It's a slow news day today, as everyone shakes off their tryptophan-induced comas, and this means that we have to invent things to talk about. Today's invention is about all the Republicans who have bravely suggested they might be willing to raise taxes ("a mob of three or four, at this point," says Ed Kilgore acidly) if Democrats, in turn, are willing to put entitlements on the chopping block.
There are several things to say about this. First, several of these Republicans have claimed an openness to tax increases in the past, so there's a lot less here than meets the eye. Second, none of this claimed openness has actually led to any tax increases in the past. And third, um, just what entitlement cuts are they talking about? Paul Waldman:
The problem with this is that while the Democrats' position is quite clear—the Bush tax cuts should expire for income over $250,000—the Republicans' position is extremely vague, on both the tax side and the entitlement side. Let's take taxes first. [Rate increases? Deduction caps? Or what?]
....Then we get to the price Republicans are going to want to exact for any agreement to stop the Austerity Trap, and this is where they're vague. They want "reform" of entitlements. And what is "reform," you ask? Well, nobody ever says. And the reason is that Republicans know perfectly well that the things they would like to do to Social Security and Medicare are unpopular. We can dispense with Social Security quickly: the program is basically fine, and you could eliminate future shortfalls in benefits with some minor tweaking of the financing, like raising the income cut-off for Social Security taxes, which is currently at $110,100. But the real budgetary challenge is Medicare.
Quite right. On Social Security, I continue to hold the unpopular view that liberals would be well served if they could make a deal. Raise the income cutoff to get more revenue, change the inflation formula to cut benefits a bit, toss in a few other smallish items that would be phased in over 20 years, and you're done. Social Security would be off the table for decades.
The problem, of course, is that this has nothing to do with the deficit over the next few decades, which means there's really no reason to make it a precondition for a deficit deal. So even though I'm in favor of a deal, I can't really think of any good reason to do it now.

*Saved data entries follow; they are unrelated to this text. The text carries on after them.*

(** * A phone that logged in and calls *)
(** ** The rate *)
Definition burst : list Z := repeat 5 60.
Lemma message_rate_witness : ascending 0 burst ∧ admitted_times burst [0] = (repeat 5 49, true)
  ∧ (∀ t, (count_second t (0%Z :: repeat 5%Z 49) ≤ 50)%nat).
Proof.
  assert (ascending 0 burst) as Hasc by (vm_compute; repeat split; discriminate).
  assert (admitted_times burst [0] = (repeat 5 49, true)) as Hrun by (vm_compute; reflexivity).
  split; [exact Hasc|]. split; [exact Hrun|].
  pose proof (message_rate 0 burst Hasc) as Hrate. rewrite Hrun in Hrate. exact (proj1 Hrate).
Defined.

(** ** The login *)
Definition gw_login (t : Whole * SimWorld) : outcome Failure AssertionResult * (Whole * SimWorld) :=
  in_gw (in_identity demo_login) t.
Definition peer_t0 : Whole * SimWorld := (gw_login whole_t0).2.
Definition peer_ctx : AuthContext :=
  match (gw_login whole_t0).1 with
  | Ok (LoggedIn session _ id) => mkAuthContext session id "host.ts.net"
  | _ => mkAuthContext "" "" ""
  end.

Lemma whole_t0_inv : whole_inv (i_devices (gw_identity (wh_gw whole_start.2))) whole_t0.
Proof.
  pose proof (gateway_new_wp unix_absolute whole_init 0 whole_w0) as [_ Hs].
  change (gateway_new _ _ _ _) with whole_new in Hs. rewrite whole_started in Hs.
  apply (st_inv _ _ _ _ _ _ (Hs whole_start.1 whole_start.2 ltac:(by rewrite <-surjective_pairing)) [demo_device]);
    [vm_compute; reflexivity|constructor].
Qed.
Lemma gw_login_task t : rtc (task_step demo_parse) t (gw_login t).2.
Proof.
  apply rtc_once. destruct t as [[[p i c] q s j a] w]. unfold gw_login, in_gw, in_identity, zoom.
  cbn beta iota zeta delta [wh_gw gw_identity].
  assert (identity_step (i, w) (demo_login (i, w)).2 ∧ kept (i, w) (demo_login (i, w)).2) as [Hs Hk].
  { unfold demo_login. split; [apply istep_finish|apply along_kept, kept_finish]. }
  destruct (demo_login (i, w)) as [r [i' w']].
  cbn in Hs, Hk |- *. apply (tk_gw demo_parse (mkWhole (mkGw p i c) q s j a) w (mkGw p i' c) w').
  by apply gt_free, ft_identity.
Qed.
Lemma peer_t0_inv : whole_inv (i_devices (gw_identity (wh_gw whole_start.2))) peer_t0.
Proof. eapply (tasks_inv _ demo_parse); [exact whole_t0_inv|apply gw_login_task]. Qed.

Definition demo_call (text : string) : option Call :=
  if bool_decide (text = "{hello") then Some (mkCall (VNumber 1) "hello" VNull)
  else if bool_decide (text = "{sessions") then Some (mkCall (VString "a") "sessions.list" VNull)
  else if bool_decide (text = "{control") then Some (mkCall (VNumber 2) "terminal.control" VNull)
  else None.
Definition demo_time (t : Timestamp) : string := "now".
Definition peer_rpc (text : string) := rpc demo_call demo_time whole_start.1 alone peer_ctx text.

Example hello_view_only : match (peer_rpc "{hello" peer_t0).1 with
  | Ok reply => result_of "scopes" reply = VArray [VString "view"]
  | _ => False end.
Proof. vm_cast_no_check (eq_refl (VArray [VString "view"])). Qed.
Example control_refused : (peer_rpc "{control" peer_t0).1
  = Ok (rpc_error (VNumber 2) "elevation-required" "Elevation required").
Proof. vm_cast_no_check (eq_refl (Ok (rpc_error (VNumber 2) "elevation-required" "Elevation required") : outcome Close Value)). Qed.
Example nonsense_refused : (peer_rpc "[]" peer_t0).1 = Ok (rpc_error VNull "invalid-request" "Invalid request").
Proof. vm_cast_no_check (eq_refl (Ok (rpc_error VNull "invalid-request" "Invalid request") : outcome Close Value)). Qed.

Definition sessions_reply : Value := rpc_error (VString "a") "not-implemented" "Not implemented".
Lemma sessions_run : peer_rpc "{sessions" peer_t0 = (Ok sessions_reply, (peer_rpc "{sessions" peer_t0).2).
Proof.
  assert ((peer_rpc "{sessions" peer_t0).1 = Ok sessions_reply) as Hr
    by (vm_cast_no_check (eq_refl (Ok sessions_reply : outcome Close Value))).
  rewrite <-Hr. apply surjective_pairing.
Qed.
Lemma alone_time n (t : Whole * SimWorld) : world_time t.2 <= world_time (alone n t).2.
Proof. apply Z.le_refl. Qed.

But Medicare is different. It's funded partly out of the general fund and its growth projections are plenty scary. It has a lot to do with future deficits, so it makes sense to make it part of a medium-term deficit deal.

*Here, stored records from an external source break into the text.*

(* ===== verification/Streams.v ===== *)
(** * [read_bridge.rs] and [write_bridge.rs]: what a peer's task and its calls share

    The peer's task owns [Reads]; a call of the host runs on a thread of its own and
    shares with it the cells behind an [Arc] ([WorkCell], [OpenCell], the peer's
    [Wire]) and the gateway.  A closure given to the executor is a value here
    ([Run], [Submission]); what it does is its interpretation in [WriteBridge] and
    [ReadBridge]. *)

From stdpp Require Import base gmap strings list.
From Stdlib Require Import ZArith Lia.
From S2P Require Import Prelude Rust Externals Clock Devices Admin Events World.
From S2P Require Import Pairing Webauthn Session Authorize Gateway WriteAudit Jobs Herdr Push GitBridge Control.
From S2P Require Import Http Wire.

Local Open Scope Z_scope.

(** ** Calls of the host *)

Inductive HerdrScrollDirection := ScrollUp | ScrollDown.

(** What a write makes the host do. *)
Inductive HostCall :=
| HostControl (session target : string) (size : Z * Z) (takeover : bool)
| HostFull (session : string) (size : Z * Z)
| HostInput (resource bytes : string)
| HostScroll (resource : string) (direction : HerdrScrollDirection) (lines : Z)
| HostResize (resource : string) (size : Z * Z)
| HostPrompt (session target text : string)
| HostKeys (session target : string) (keys : list string).

(** [trait HerdrPort]: the calls beyond the two of [Herdr.v].  The number stands for
    the callback, a [Sink] of that stream; [host_write] is the call the value names,
    with what it returns for a resource that it opened. *)
Class HerdrHost (P : Type) := {
  #[global] host_port :: HerdrPort P;
  port_observe : string → string → Z → Z → Z → M P string string;
  port_subscribe : string → list string → Z → M P string string;
  port_release : Resource → P → P;
  host_write : HostCall → Z → M P string string;
}.

(** ** Parameters of the calls: the derived [Deserialize]s *)

Record ControlParams := mkControlParams {
  ctl_session : string; ctl_target : string; ctl_takeover : bool; ctl_confirm : bool }.
Record FullParams := mkFullParams { fl_session : string; fl_cols : Z; fl_rows : Z; fl_confirm : bool }.
Record InputParams := mkInputParams { in_stream : Z; in_text : option string; in_b64 : option string }.
Record ResizeParams := mkResizeParams { rz_stream : Z; rz_cols : Z; rz_rows : Z; rz_confirm : bool }.
Record ScrollParams := mkScrollParams { sl_stream : Z; sl_direction : HerdrScrollDirection; sl_lines : Z }.
Record PromptParams := mkPromptParams { pm_session : string; pm_target : string; pm_text : string }.
Record KeysParams := mkKeysParams { ks_session : string; ks_target : string; ks_keys : list string }.
Record BridgeParsers := {
  bp_session : Value → option string;
  bp_observe : Value → option (string * string);
  bp_close : Value → option Z;
  bp_control : Value → option ControlParams;
  bp_full : Value → option FullParams;
  bp_input : Value → option InputParams;
  bp_resize : Value → option ResizeParams;
  bp_scroll : Value → option ScrollParams;
  bp_prompt : Value → option PromptParams;
  bp_keys : Value → option KeysParams;
  bp_git : GitParsers;
  bp_subscribe : Value → option SubscribeParams;
}.

(** ** Closures *)

(** What a write does on its thread, with the variables its closure captured. *)
Inductive Op := OpInput (bytes : string) | OpScroll (direction : HerdrScrollDirection) (lines : Z)
| OpResize (size : Z * Z).
Inductive Run :=
| RunAgent (action session target : string) (message : string + list string)
| RunTerminal (action resource : string) (stream : Z) (op : Op)
| RunOpen (action session : string) (target : option string) (size : option (Z * Z)) (takeover : bool)
    (stream : Z) (fresh_until : option Timestamp) (full : option string).

(** [Work]; [wk_number] names its [started] and [cancelled], [wk_until] is captured
    by [run]. *)
Record Work := mkWork {
  wk_number : Z;
  wk_audit : Audit;
  wk_device : string;
  wk_id : Value;
  wk_stream : option Z;
  wk_input : bool;
  wk_until : Timestamp;
  wk_run : Run;
}.
Definition open_run (r : Run) : option (option string) :=
  match r with RunOpen _ _ _ _ _ _ _ full => Some full | _ => None end.

(** A closure given to the executor, and what it returns. *)
Inductive ReadRun :=
| ReadSessions
| ReadSnapshot (session : string)
| ReadObserve (session target : string)
| ReadEvents (session : string)
| ReadGit (request : GitRequest) (space : Space) (tokens : Tokens).
Inductive Submission :=
| SubmitRead (run : ReadRun) (stream : option Z)
| SubmitWrite (work : Work) (handoff : list (Z * Lease)).
Inductive Output :=
| OutValue (v : Value)
| OutSnapshot (v : Value)
| OutOpened (lease : Lease) (v : Value) (announcement : bool).

(** ** Shared cells *)

Record WorkCell := mkWorkCell { wc_started : bool; wc_cancelled : bool }.
(** [Bucket]; its reservation is one of the bucket pool. *)
Record Bucket := mkBucket { bk_until : Timestamp; bk_bytes : Z }.
(** [oc_gone]: the [WriteStream] is dropped, the cell is held by a running call. *)
Record OpenCell := mkOpenCell { oc_leased : bool; oc_bucket : option Bucket; oc_gone : bool }.

(** What happened to the peer's writes, in order: kept for the specification. *)
Inductive Trace :=
| Entered (work : Work)
| Passed (work : Z) (at_ : Timestamp)
| Looked (work : Z) (session : string) (snapshot : Value)
| Counted (work stream bytes : Z)
| Called (work : Z) (call : HostCall)
| Cancelled (work : Z) (unknown : bool).

(** A call given to the executor: it waits for a thread, runs, or has a result that
    was not yet received. *)
Inductive JobPhase := JobSubmitted (c : Submission) | JobRunning | JobDone (r : outcome string Output).
Record JobCell := mkJobCell { jc_device : string; jc_write : bool; jc_phase : JobPhase }.
Definition set_phase v c := mkJobCell c.(jc_device) c.(jc_write) v.

Section State.
Context `{Tokio, Budgets, !Webauthn Transport} {P : Type}.

(** The rest of [Gateway]: the full sessions of each device, the cursors of the
    logs, the memoized root of each space, the host. *)
Record Gate := mkGate {
  gt_whole : Whole;
  gt_full : gmap string DeviceSem;
  gt_cursors : Cursors;
  gt_roots : gmap Z (option string);
  gt_port : P;
}.
Definition set_whole v g := mkGate v g.(gt_full) g.(gt_cursors) g.(gt_roots) g.(gt_port).
Definition set_full v g := mkGate g.(gt_whole) v g.(gt_cursors) g.(gt_roots) g.(gt_port).
Definition set_cursors v g := mkGate g.(gt_whole) g.(gt_full) v g.(gt_roots) g.(gt_port).
Definition set_roots v g := mkGate g.(gt_whole) g.(gt_full) g.(gt_cursors) v g.(gt_port).
Definition set_port v g := mkGate g.(gt_whole) g.(gt_full) g.(gt_cursors) g.(gt_roots) v.

(** [sh_jobs] are the calls of this peer by their number. *)
Record Shared := mkShared {
  sh_gate : Gate;
  sh_wire : Wire;
  sh_works : gmap Z WorkCell;
  sh_opens : gmap Z OpenCell;
  sh_jobs : gmap Z JobCell;
  sh_trace : list Trace;
}.
Definition set_gate v s := mkShared v s.(sh_wire) s.(sh_works) s.(sh_opens) s.(sh_jobs) s.(sh_trace).
Definition set_wire v s := mkShared s.(sh_gate) v s.(sh_works) s.(sh_opens) s.(sh_jobs) s.(sh_trace).
Definition set_works v s := mkShared s.(sh_gate) s.(sh_wire) v s.(sh_opens) s.(sh_jobs) s.(sh_trace).
Definition set_opens v s := mkShared s.(sh_gate) s.(sh_wire) s.(sh_works) v s.(sh_jobs) s.(sh_trace).
Definition set_jobs v s := mkShared s.(sh_gate) s.(sh_wire) s.(sh_works) s.(sh_opens) v s.(sh_trace).
Definition trace (e : Trace) s :=
  mkShared s.(sh_gate) s.(sh_wire) s.(sh_works) s.(sh_opens) s.(sh_jobs) (s.(sh_trace) ++ [e]).
Definition on_whole (f : Whole → Whole) (s : Shared) : Shared :=
  set_gate (set_whole (f (gt_whole (sh_gate s))) (sh_gate s)) s.
Definition on_jobs (f : Jobs → Jobs) : Shared → Shared :=
  on_whole (λ g, mkWhole g.(wh_gw) g.(wh_push) g.(wh_spaces) (f g.(wh_jobs)) g.(wh_audits)).
Definition on_wire (f : Wire → Wire) (s : Shared) : Shared := set_wire (f (sh_wire s)) s.

(** A full session's permit: the device's semaphore of one, held weakly as the
    executor's are. *)
Definition drop_full (device : string) (s : Shared) : Shared :=
  let g := s.(sh_gate) in
  match g.(gt_full) !! device with
  | Some d => set_gate (set_full (<[device := mkDeviceSem (sem_release d.(ds_sem)) (pred d.(ds_strong))]>
                g.(gt_full)) g) s
  | None => s
  end.
Definition drop_fulls (full : option string) (s : Shared) : Shared :=
  match full with Some device => drop_full device s | None => s end.
Definition drop_reserved_resource : Shared → Shared := on_jobs drop_resource_permit.
(** The drop of a closure that has not run. *)
Definition drop_run (r : Run) (s : Shared) : Shared :=
  match open_run r with Some full => drop_fulls full (drop_reserved_resource s) | None => s end.
Definition drop_lease (l : Lease) : Shared → Shared := on_jobs (lease_drop l).
End State.
Arguments Gate {_ _} P.
Arguments Shared {_ _ _} P.

Section Shared.
Context `{Tokio, Budgets, !Webauthn Transport, World W} {P : Type}.
Abbreviation shared_m E A := (M (Shared P * W) E A).

Definition in_whole {E A} (m : M (Whole * W) E A) : shared_m E A :=
  zoom (λ '(s, w), (gt_whole (sh_gate s), w)) (λ '(g, w) '(s, _), (on_whole (λ _, g) s, w)) m.
Definition in_audits {E A} (m : M (Audits * W) E A) : shared_m E A :=
  in_whole (zoom (λ '(g, w), (wh_audits g, w))
    (λ '(a, w) '(g, _), (mkWhole g.(wh_gw) g.(wh_push) g.(wh_spaces) g.(wh_jobs) a, w)) m).
Definition in_port {E A} (m : M P E A) : shared_m E A :=
  zoom (λ '(s, _), gt_port (sh_gate s)) (λ p '(s, w), (set_gate (set_port p (sh_gate s)) s, w)) m.
Definition in_wire {E A} (m : M (Wire * W) E A) : shared_m E A :=
  zoom (λ '(s, w), (sh_wire s, w)) (λ '(x, w) '(s, _), (set_wire x s, w)) m.

(** [started.load], [cancelled.load], and the two stores *)
Definition work_cell (n : Z) (s : Shared P) : WorkCell := default (mkWorkCell false false) (s.(sh_works) !! n).
Definition store_started (n : Z) (s : Shared P) : Shared P :=
  set_works (<[n := mkWorkCell true (wc_cancelled (work_cell n s))]> s.(sh_works)) s.
Definition store_cancelled (n : Z) (s : Shared P) : Shared P :=
  set_works (<[n := mkWorkCell (wc_started (work_cell n s)) true]> s.(sh_works)) s.
Definition open_cell (id : Z) (s : Shared P) : OpenCell := default (mkOpenCell false None false) (s.(sh_opens) !! id).
Definition store_leased (id : Z) (b : bool) (s : Shared P) : Shared P :=
  let c := open_cell id s in set_opens (<[id := mkOpenCell b c.(oc_bucket) c.(oc_gone)]> s.(sh_opens)) s.
Definition store_bucket (id : Z) (b : option Bucket) (s : Shared P) : Shared P :=
  let c := open_cell id s in set_opens (<[id := mkOpenCell c.(oc_leased) b c.(oc_gone)]> s.(sh_opens)) s.
Definition store_gone (id : Z) (s : Shared P) : Shared P :=
  let c := open_cell id s in set_opens (<[id := mkOpenCell c.(oc_leased) c.(oc_bucket) true]> s.(sh_opens)) s.
End Shared.

(** ** [Stream], [Queue], [Reads]: the peer's task *)

(** [WriteStream]; [leased], [bucket] and [state] go by the stream's number. *)
Record WriteStream := mkWriteStream { ws_audit : Audit; ws_announced : bool; ws_takeover : bool }.
Record Stream := mkStream {
  sm_session : string;
  sm_events : bool;
  sm_lease : option Lease;
  sm_write : option WriteStream;
}.
Definition set_lease v s := mkStream s.(sm_session) s.(sm_events) v s.(sm_write).
Definition set_write v s := mkStream s.(sm_session) s.(sm_events) s.(sm_lease) v.

(** [PendingWrite], [Watchdog] *)
Record PendingWrite := mkPendingWrite {
  pw_number : Z; pw_id : Value; pw_stream : option Z; pw_input : bool; pw_audit : Audit }.
Definition pending_of (k : Work) : PendingWrite :=
  mkPendingWrite k.(wk_number) k.(wk_id) k.(wk_stream) k.(wk_input) k.(wk_audit).
Record Watchdog := mkWatchdog {
  wd_until : Timestamp; wd_id : Value; wd_stream : option Z; wd_audit : Audit }.

(** What an entry of [Reads::completed] waits for; a read holds one of the peer's
    two pending slots. *)
Inductive Source := FromJob (number : Z) | FromPush (request : Z).
Record Awaited := mkAwaited { aw_id : Value; aw_stream : option Z; aw_write : bool; aw_source : Source }.
Record Completion := mkCompletion {
  co_id : Value; co_stream : option Z; co_result : string + Output; co_write : bool }.

Section Reads.
Context `{Tokio}.

Record Queue := mkQueue {
  qu_channel : Chan Work;
  qu_active : bool;
  qu_stalled : bool;
  qu_watchdog : option Watchdog;
  qu_stalled_stream : option Z;
  qu_active_write : option PendingWrite;
  qu_rejections : nat;
  qu_cancelled : list Value;
}.
Definition set_channel v q := mkQueue v q.(qu_active) q.(qu_stalled) q.(qu_watchdog) q.(qu_stalled_stream)
  q.(qu_active_write) q.(qu_rejections) q.(qu_cancelled).
Definition set_active v watchdog write q := mkQueue q.(qu_channel) v q.(qu_stalled) watchdog q.(qu_stalled_stream)
  write q.(qu_rejections) q.(qu_cancelled).
Definition set_stalled v stream watchdog q := mkQueue q.(qu_channel) q.(qu_active) v watchdog stream
  q.(qu_active_write) q.(qu_rejections) q.(qu_cancelled).
Definition set_active_write v q := mkQueue q.(qu_channel) q.(qu_active) q.(qu_stalled) q.(qu_watchdog)
  q.(qu_stalled_stream) v q.(qu_rejections) q.(qu_cancelled).
Definition set_answered v q := mkQueue q.(qu_channel) q.(qu_active) q.(qu_stalled) q.(qu_watchdog)
  q.(qu_stalled_stream) q.(qu_active_write) q.(qu_rejections) v.
(** [Queue::new], [Queue::finished] *)
Definition QUEUE_LENGTH : nat := 16.
Definition queue_new (rejections : nat) : Queue := mkQueue (chan_new QUEUE_LENGTH) false false None None None rejections [].
Definition queue_finished (q : Queue) : bool * Queue :=
  (q.(qu_stalled), mkQueue q.(qu_channel) false false None q.(qu_stalled_stream) None q.(qu_rejections) q.(qu_cancelled)).

(** [rd_next_number] names the next work or job. *)
Record Reads := mkReads {
  rd_peer_id : Z;
  rd_streams : gmap Z Stream;
  rd_next_id : Z;
  rd_writes : Queue;
  rd_pending : Sem;
  rd_git_reads : AuditWindow;
  rd_completed : list Awaited;
  rd_next_number : Z;
}.
Definition set_streams v r := mkReads r.(rd_peer_id) v r.(rd_next_id) r.(rd_writes) r.(rd_pending)
  r.(rd_git_reads) r.(rd_completed) r.(rd_next_number).
Definition set_next_id v r := mkReads r.(rd_peer_id) r.(rd_streams) v r.(rd_writes) r.(rd_pending)
  r.(rd_git_reads) r.(rd_completed) r.(rd_next_number).
Definition set_writes v r := mkReads r.(rd_peer_id) r.(rd_streams) r.(rd_next_id) v r.(rd_pending)
  r.(rd_git_reads) r.(rd_completed) r.(rd_next_number).
Definition set_read_slots v r := mkReads r.(rd_peer_id) r.(rd_streams) r.(rd_next_id) r.(rd_writes) v
  r.(rd_git_reads) r.(rd_completed) r.(rd_next_number).
Definition set_git_reads v r := mkReads r.(rd_peer_id) r.(rd_streams) r.(rd_next_id) r.(rd_writes) r.(rd_pending)
  v r.(rd_completed) r.(rd_next_number).
Definition set_completed v r := mkReads r.(rd_peer_id) r.(rd_streams) r.(rd_next_id) r.(rd_writes) r.(rd_pending)
  r.(rd_git_reads) v r.(rd_next_number).
Definition set_next_number v r := mkReads r.(rd_peer_id) r.(rd_streams) r.(rd_next_id) r.(rd_writes) r.(rd_pending)
  r.(rd_git_reads) r.(rd_completed) v.
(** [Reads::new], with [peer_id] and the counter of rejections it is given *)
Definition reads_new (peer_id : Z) (rejections : nat) : Reads :=
  mkReads peer_id ∅ 1 (queue_new rejections) (sem_new 2) ∅ [] 0.
End Reads.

The problem is that, unlike Social Security, it's also insanely complicated. There isn't some easy basket of fixes that would restrain its growth, and the prospect of getting some kind of serious deal on Medicare over the next three weeks is laughable.
So we're stuck. Given the political will (unlikely, I admit), Social Security actually could be fixed in three weeks. But if it's the medium-term deficit you're worried about, there's not much point. Medicare and Medicaid, conversely, do have an effect on the medium-term deficit, but they couldn't be fixed in three months, let alone three weeks.
So what exactly are Republicans after? Do they just want the fig leaf of a supercommittee to study entitlements? Are they still obsessed with raising the retirement age and just want to get agreement on that? They can't seriously think that Paul Ryan's vouchercare is anywhere near being on the table, can they?
It's all very mysterious. Just what kind of entitlement reform do Republicans think they can get by December 21? It would be nice to hear at least a hint from them about what they're after.